Friday, June 25, 2010

MrMegawhat - The tale of a 6 year old's Youtube channel

We talk a lot about digital natives. You know, the kids who are running circles around us adults when it comes to technology. So the other night a friend is over for dinner, and her 6 year old son and my 3 year old son are on the computer showing each other their favorite websites and games using the Kidzui web browser.  The 3 year old navigates the Kidzui browser like he invented it. He doesn't need to spell. The 6 year old has never used Kidzui but has no problem find everything he's looking for. It's almost mundane.

Meanwhile, I am in ubber geek mode (i.e. ignoring everyone) because I'm facilitating a three day workshop on Teaching 21st Century Learning (whatever that means) and getting ready to go to the ISTE 2010 conference in Denver. But I overhear our friend in the kitchen say that her son has created his own Youtube channel to create videos of himself reading books. My ears perk up like a rabbit and I'm off the couch, into the kitchen, grinning and listening like a mad man. She goes on, though a bit perplexed by my over-enthusiastic looks. She explains how she wanted to support his request to make the videos for Youtube and how she always made sure she was in the room or nearby to keep an eye on things. She also helped him to format the channel and add some captions. "He loves Captain Underpants books," she says. "And one day, I'm at work telling a friend about his Youtube channel, and she asks to see it." But when they go online to view it there's a problem.

The 6 year old boy has taken an opportunity when no one is looking (he is super tech savvy) to make a video pretending to be Captian Underpants, and in this video he is dressed in only, you guessed it, his underpants.  The mother is horrified.  The video is promptly deleted, and the boy is banned from making videos.

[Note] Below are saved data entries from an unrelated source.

(* ===== verification/ProjectLinks.v ===== *)
(** * ProjectLinks: typed links of a project-map card, their parser and their schema

    Second part of [crates/gradatum-core/src/project_map.rs]: [ProjectMapLink], the parser
    [parse_link] of one wikilink target, and [validate_links], the cardinality and
    coherence rules of a card.  The [ulid] crate is the class [UlidParser]; only whether a
    text is a ULID is used.  The parser is shown to be the exact inverse of a printer, and
    the validator to decide a declarative schema that does not depend on the order of the
    links.

    The first part holds the closed vocabularies of a card, each an instance of the class
    [Wire], and [derive_release]. *)

From S2P Require Import Prelude Text.

#[local] Open Scope nat_scope.

(** * The closed vocabularies *)

(** A [match] of a text against literals, with [_ => None]. *)
Fixpoint match_str {A} (arms : list (string * A)) (v : ustr) : option A :=
  match arms with
  | [] => None
  | (s, a) :: arms' => if bool_decide (v = lit s) then Some a else match_str arms' v
  end.

Lemma match_str_Some {A} (arms : list (string * A)) v a :
  match_str arms v = Some a → ∃ s, (s, a) ∈ arms ∧ v = lit s.
Proof.
  induction arms as [|[s b] arms IH]; cbn [match_str]; [done|].
  case_bool_decide as E; [intros [= <-]; exists s; split; [by left|done]|].
  intros (s' & ? & ?)%IH. exists s'. split; [by right|done].
Qed.

(** ** The vocabularies *)

Inductive StatusKind :=
  StatusBrainstorming | StatusOpen | StatusInProgress | StatusBlocked | StatusDone | StatusObsolete.
Inductive KindKind :=
  KindFeature | KindEnhancement | KindFix | KindTask | KindRoadmap | KindBacklog.
Inductive VisibilityKind := VisibilityInterne | VisibilityPublic.
Inductive ReleaseKind := ReleaseRoadmap | ReleasePlanned | ReleaseReleased | ReleaseDropped.
Lemma peel_groups_stops fuel s : length s ≤ fuel → no_group (peel_groups fuel s).
Proof.
  revert s. induction fuel as [|fuel IH]; intros s Hl; cbn [peel_groups].
  { destruct s; [|cbn in Hl; lia]. intros a inner E. by destruct a. }
  destruct (strip_prefix (lit "[") (trim_start s)) as [inner|] eqn:E.
  - apply strip_prefix_Some in E.
    destruct (drop_while_spec is_whitespace s) as (a & Hs & Ha & Hh).
    fold (trim_start s) in Hs. rewrite E in Hs.
    destruct (split_once (lit "]") inner) as [[g rest]|] eqn:Eg.
    + apply IH. apply split_once_sound in Eg. subst inner. rewrite Hs, !length_app in Hl.
      change (length (lit _)) with 1 in Hl. lia.
    + intros a' inner' Hs' Ha'. apply split_once_char_None in Eg.
      assert (inner' = inner) as ->; [|done].
      assert (trim_start s = LBRACKET :: inner') as E'.
      { rewrite Hs'. unfold trim_start. rewrite drop_while_app_l by done. done. }
      rewrite E' in E. by injection E.
  - intros a inner -> Ha. exfalso. revert E. unfold trim_start.
    rewrite drop_while_app_l, drop_while_head by done. done.
Qed.

(** The subject keeps no group, and is trimmed. *)
Lemma peel_suffix_within dashes s :
  ∃ w head post, peel_suffix dashes s = head ∧ s = w ++ head ++ post ∧ Forall is_whitespace w
    ∧ (trim s = s → trim head = head).
Proof.
  induction dashes as [|d dashes IH]; cbn [peel_suffix].
  { exists [], s, []. split_and!; try done. by rewrite app_nil_r. }
  destruct (rsplit_once d s) as [[head tail]|] eqn:E; [|done].
  destruct (is_version_suffix_candidate tail); [|done].
  apply rsplit_once_char in E as [-> _].
  destruct (trim_spec head) as (pre & post & Hh & Hw & _).
  exists pre, (trim head), (post ++ d :: tail). split_and!; [done| |done|intros; apply trim_idemp].
  rewrite Hh at 1. by rewrite <-!app_assoc.
Qed.

Lemma subject_spec title (subject := strip_prefix_and_version_suffix title) :
  no_group subject ∧ trim subject = subject.
Proof.
  unfold strip_prefix_and_version_suffix in subject.
  set (s := trim (peel_groups _ _)) in subject.
  destruct (peel_suffix_within [EM_DASH; EN_DASH; HYPHEN] s) as (w & head & post & E & Hs & Hw & Ht).
  subst subject. rewrite E. split; [|apply Ht; apply trim_idemp].
  eapply (no_group_within w); [done|]. rewrite <-Hs. subst s.
  destruct (trim_spec (peel_groups (length (trim title)) (trim title))) as (a & b & Hp & Ha & _).
  eapply (no_group_within a _ b); [done|]. rewrite <-Hp. by apply peel_groups_stops.
Qed.

(** ** Rebuilding a title *)

Definition title_head (project : ustr) : ustr :=
  LBRACKET :: lit "PROJECT-MAP" ++ RBRACKET :: LBRACKET :: project ++ [RBRACKET].
Definition title_subject (subject : ustr) : ustr :=
  if bool_decide (subject = []) then [] else 32%N :: subject.
Definition title_suffix (version : option ustr) : ustr :=
  match version with Some v => 32%N :: EM_DASH :: 32%N :: lit "v" ++ v | None => [] end.

(** A version of digits and dots, the shape the suffix parser recognises. *)
Definition numeric_version (v : ustr) : bool :=
  negb (bool_decide (v = [])) && forallb (λ c, is_digit c || (c =? 46)%N) v && existsb is_digit v.

Lemma numeric_no_char v c :
  numeric_version v = true → is_digit c || (c =? 46)%N = false → c ∉ v.
Proof.
  intros [[_ Hf]%andb_true_iff _]%andb_true_iff Hc Hin. rewrite forallb_forall in Hf.
  rewrite Hf in Hc by (by apply list_elem_of_In). done.
Qed.

Lemma numeric_char_not_whitespace v c :
  numeric_version v = true → c ∈ v → is_whitespace c = false.
Proof.
  intros Hv Hc. destruct (is_whitespace c) eqn:E; [|done]. exfalso.
  assert (is_digit c || (c =? 46)%N = true) as Hd.
  { apply not_false_iff_true. intros Hd. by eapply (numeric_no_char v c). }
  unfold is_digit, is_whitespace in *. lia.
Qed.

Lemma ident_char_not_whitespace v c : ident_ok v = true → c ∈ v → is_whitespace c = false.
Proof.
  intros Hv Hc. apply (ident_ok_char v c) in Hc; [|done].
  unfold ident_char, is_lower, is_digit, is_whitespace in *. lia.
Qed.

Lemma version_suffix_candidate v :
  numeric_version v = true → is_version_suffix_candidate (32%N :: lit "v" ++ v) = true.
Proof.
  intros Hv. unfold is_version_suffix_candidate.
  assert (trim (32%N :: lit "v" ++ v) = lit "v" ++ v) as ->.
  { change (trim (32%N :: lit "v" ++ v)) with (trim (lit "v" ++ v)). apply trim_fix.
    - by intros c t [= <- _].
    - intros t c E. destruct v as [|d v _] using rev_ind; [done|].
      rewrite app_assoc in E. apply app_inj_tail in E as [_ <-].
      eapply numeric_char_not_whitespace; [done|]. set_solver. }
  case_match; [done|]. rewrite strip_prefix_app. exact Hv.
Qed.

Lemma trim_end_last s c : is_whitespace c = false → trim_end (s ++ [c]) = s ++ [c].
Proof. apply drop_while_end_last. Qed.

Lemma title_head_snoc project :
  title_head project
  = (LBRACKET :: lit "PROJECT-MAP" ++ RBRACKET :: LBRACKET :: project) ++ [RBRACKET].
Proof. unfold title_head. cbn [app]. by rewrite <-app_assoc. Qed.

(** The last character of the rebuilt title. *)
Lemma title_ends project subject version t c :
  trim subject = subject → (∀ v, version = Some v → numeric_version v = true) →
  title_head project ++ title_subject subject ++ title_suffix version = t ++ [c] →
  is_whitespace c = false.
Proof.
  intros Hs Hv. destruct version as [v|].
  - specialize (Hv v eq_refl). destruct v as [|d v _] using rev_ind; [done|].
    unfold title_suffix. rewrite !app_comm_cons, !app_assoc. intros [_ <-]%app_inj_tail.
    eapply numeric_char_not_whitespace; [done|]. set_solver.
  - cbn [title_suffix]. rewrite app_nil_r. unfold title_subject. case_bool_decide as Hne.
    + rewrite app_nil_r, title_head_snoc. by intros [_ <-]%app_inj_tail.
    + destruct (trim_spec subject) as (_ & _ & _ & _ & _ & _ & Hl). rewrite Hs in Hl.
      destruct subject as [|d u _] using rev_ind; [done|].
      rewrite app_comm_cons, app_assoc. intros [_ <-]%app_inj_tail. by eapply Hl.
Qed.

Lemma title_rest_no_group subject version :
  no_group subject → trim subject = subject → (∀ v, version = Some v → numeric_version v = true) →
  no_group (title_subject subject ++ title_suffix version).
Proof.
  intros Hg Ht Hv a inner E Ha.
  assert (RBRACKET ∉ title_suffix version) as Hr.
  { destruct version as [v|]; cbn; [|apply not_elem_of_nil].
    pose proof (numeric_no_char v RBRACKET (Hv v eq_refl) eq_refl). set_solver. }
  apply (f_equal trim_start) in E. unfold trim_start in E.
  rewrite (drop_while_app_l _ a), (drop_while_head _ LBRACKET) in E by done.
  unfold title_subject in E. case_bool_decide as Hne.
  - destruct version as [v|]; done.
  - destruct subject as [|c u]; [done|].
    destruct (trim_spec (c :: u)) as (_ & _ & _ & _ & _ & Hh & _). rewrite Ht in Hh.
    cbn [app drop_while] in E. rewrite (Hh c u eq_refl) in E.
    injection E as -> <-. intros [Hin|Hin]%elem_of_app; [|done].
    by apply (Hg [] u).
Qed.

Lemma trim_trailing_space s : s ≠ [] → trim s = s → trim (s ++ [32%N]) = s.
Proof.
  intros Hne Ht. destruct (trim_spec s) as (_ & _ & _ & _ & _ & Hh & Hl). rewrite Ht in Hh, Hl.
  destruct s as [|c s]; [done|]. unfold trim, trim_start. cbn [app].
  rewrite drop_while_head by (by eapply Hh). rewrite app_comm_cons. unfold trim_end.
  rewrite drop_while_end_app_r by (by constructor).
  destruct (c :: s) as [|d t _] eqn:E using rev_ind; [done|]. apply drop_while_end_last.
  by eapply Hl.
Qed.

Lemma trim_title_rest subject version :
  trim subject = subject → (∀ v, version = Some v → numeric_version v = true) →
  trim (title_subject subject ++ title_suffix version)
  = if bool_decide (subject = []) then drop 1 (title_suffix version)
    else subject ++ title_suffix version.
Proof.
  intros Ht Hv. unfold title_subject. case_bool_decide as Hne.
  - destruct version as [v|]; [|done]. cbn [title_suffix app drop].
    change (trim (32%N :: ?x)) with (trim x). apply trim_fix; [by intros ? ? [= <- _]|].
    intros t c E. apply (title_ends [] [] (Some v) (title_head [] ++ 32%N :: t) c eq_refl Hv).
    change (title_subject []) with (@nil N). cbn [title_suffix app]. rewrite <-app_assoc. cbn [app].
    by rewrite <-E.
  - change ((32%N :: subject) ++ ?x) with (32%N :: (subject ++ x)).
    change (trim (32%N :: ?x)) with (trim x).
    destruct (trim_spec subject) as (_ & _ & _ & _ & _ & Hh & _). rewrite Ht in Hh.
    apply trim_fix; [destruct subject; [done|]; intros ? ? [= <- _]; by eapply Hh|].
    intros t c E. apply (title_ends [] subject version (title_head [] ++ 32%N :: t) c Ht Hv).
    unfold title_subject. rewrite bool_decide_eq_false_2 by done.
    rewrite <-!app_assoc. cbn [app]. by rewrite E.
Qed.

I remember when I was 6. I had a tape recorder and a microphone, and I spent countless hours making news casts, radio shows, and reading books. Every tape I made is gone I'm guessing (unless my mom is holding out for my 40th birthday in an attempt to embarrass me). But this boy's videos may potentially live on forever, and yes, that might also mean his mistake. Our desire to express ourselves, to create and to share seems so ingrained. The difference is that MrMegawhat has over 6,000 views on some of his recordings and no one ever heard mine.

I don't want his videos to go viral. I question what will happen if I share this post. I do believe MrMegawhat has created a wonderful artifact of his passion minus the one video, so with his mother's permission I have decided to share. I have few answers to the obvious questions this tale tells, but I hope that telling will bring me closer to the truth.